Lemma chunk_in_literal chunk rest raw tail :
  Forall (λ c, 128 ≤ c < 256) chunk → chunk ++ rest = raw ++ 34 :: tail →
  ∃ raw', raw = chunk ++ raw' ∧ rest = raw' ++ 34 :: tail.
Proof.
  intros Hc. revert raw. induction Hc as [|c chunk Hc _ IH]; intros raw E; [by exists raw|].
  destruct raw as [|c' raw]; cbn in E; injection E as E1 E; [lia|subst c'].
  destruct (IH _ E) as (raw' & -> & ->). eauto.
Qed.

Lemma utf8_ascii_cons c q : c < 128 → utf8_valid (c :: q) = utf8_valid q.
Proof. intros Hc. apply (transparent_ascii c Hc q). Qed.
Lemma utf8_ascii_prefix p q : Forall (λ c, c < 128) p → utf8_valid (p ++ q) = true → utf8_valid q = true.
Proof. intros Hp. by rewrite transparent_ascii_list. Qed.
Lemma Forall_app_tail {A} (p q : list A) (P : A → Prop) : Forall P (p ++ q) → Forall P q.
Proof. by intros [_ ?]%Forall_app. Qed.

Lemma literal_text s raw rest :
  spells_string s raw → Forall is_byte raw → utf8_valid (raw ++ 34 :: rest) = true →
  text s ∧ utf8_valid rest = true.
Proof.
  revert s. induction raw as [raw IH] using (induction_ltof1 _ length). unfold ltof in IH.
  intros s Hs Hb Hu. inversion Hs as [E1 E2|c s' raw' H32 H34 H92 Hs' E1 E2|e c s' raw' He Hs' E1 E2
    |h1 h2 h3 h4 u s' raw' Eu Hh Hl Hs' E1 E2|h1 h2 h3 h4 l1 l2 l3 l4 hi lo s' raw' Ehi Hh Elo Hl Hs' E1 E2]; subst.
  - split; [constructor|]. by rewrite <-(utf8_ascii_cons 34).
  - apply Forall_cons in Hb as [Hc Hb]. cbn [app] in Hu.
    destruct (DecodeRune_shape (c :: raw' ++ 34 :: rest)) as
      [Hd|(r & chunk & tail & Heq & Hne & Hd & Hw & Ht & Hch)]; [done| |].
    { rewrite utf8_cons, Hd in Hu. done. }
    destruct Hch as [(c0 & -> & Hc0)|Hwide].
    + injection Heq as <- <-. rewrite (utf8_ascii_cons c) in Hu by done.
      destruct (IH raw' ltac:(cbn; lia) s' Hs' Hb Hu) as [? ?]. split; [|done].
      constructor; [unfold is_byte in Hc; lia|done].
    + change (c :: raw' ++ 34 :: rest) with ((c :: raw') ++ 34 :: rest) in Heq.
      symmetry in Heq. destruct (chunk_in_literal _ _ _ _ Hwide Heq) as (raw'' & Hraw & ->).
      assert (Htr : transparent chunk).
      { destruct chunk as [|x [|y chunk]]; [done| |eapply transparent_wide; [cbn; lia|done]].
        destruct Hw as [Hw|Hw]; [|done]. intros t. cbn [app]. rewrite utf8_cons.
        specialize (Ht t). cbn [app] in Ht. rewrite Ht. cbn. by rewrite (proj2 (Z.eqb_neq _ _) Hw). }
      change (c :: raw' ++ 34 :: rest) with ((c :: raw') ++ 34 :: rest) in Hu.
      rewrite Hraw, <-app_assoc, Htr in Hu. rewrite Hraw in Hs.
      destruct (spells_string_wide chunk _ _ Hwide Hs) as (s'' & E & Hs'').
      assert (Hb2 : Forall is_byte (chunk ++ raw'')) by (rewrite <-Hraw; by constructor).
      apply Forall_app in Hb2 as [_ Hb2].
      destruct (IH raw'' ltac:(rewrite Hraw, length_app; destruct chunk; [done|cbn; lia]) s'' Hs'' Hb2 Hu).
      split; [|done]. rewrite E. by apply text_multi.
  - apply simple_escape_range in He as [? ?].
    apply (utf8_ascii_prefix [92; e] (raw' ++ _)) in Hu; [|repeat constructor; lia].
    destruct (IH raw' ltac:(cbn; lia) s' Hs' (Forall_app_tail [92; e] _ _ Hb) Hu). split; [by constructor|done].
  - apply unicodeEscape_range in Eu as [? Hasc].
    apply (utf8_ascii_prefix [92; 117; h1; h2; h3; h4] (raw' ++ _)) in Hu; [|by do 2 (constructor; [lia|])].
    destruct (IH raw' ltac:(cbn; lia) s' Hs' (Forall_app_tail [92; 117; h1; h2; h3; h4] _ _ Hb) Hu).
    split; [apply text_EncodeRune; [lia|done..]|done].
  - apply unicodeEscape_range in Ehi as [? Hasc]. apply unicodeEscape_range in Elo as [? Hasc'].
    apply (utf8_ascii_prefix [92; 117; h1; h2; h3; h4; 92; 117; l1; l2; l3; l4] (raw' ++ _)) in Hu.
    2: { apply (Forall_app_2 _ [92; 117] (_ :: _)); [repeat constructor; lia|].
         apply (Forall_app_2 _ [h1; h2; h3; h4]); [done|]. by do 2 (constructor; [lia|]). }
    destruct (IH raw' ltac:(cbn; lia) s' Hs'
      (Forall_app_tail [92; 117; h1; h2; h3; h4; 92; 117; l1; l2; l3; l4] _ _ Hb) Hu).
    unfold high_surrogate, low_surrogate, in_range in Hh, Hl. to_prop.
    split; [apply text_EncodeRune; unfold high_surrogate, low_surrogate, in_range; [lia| |
      |done]; to_prop; lia|done].
Qed.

• Activity
Search the data for the string "unfold" and copy out every line where it is found.

• Answer to this exercise
  revert s. induction raw as [raw IH] using (induction_ltof1 _ length). unfold ltof in IH.
      constructor; [unfold is_byte in Hc; lia|done].
    unfold high_surrogate, low_surrogate, in_range in Hh, Hl. to_prop.
    split; [apply text_EncodeRune; unfold high_surrogate, low_surrogate, in_range; [lia| |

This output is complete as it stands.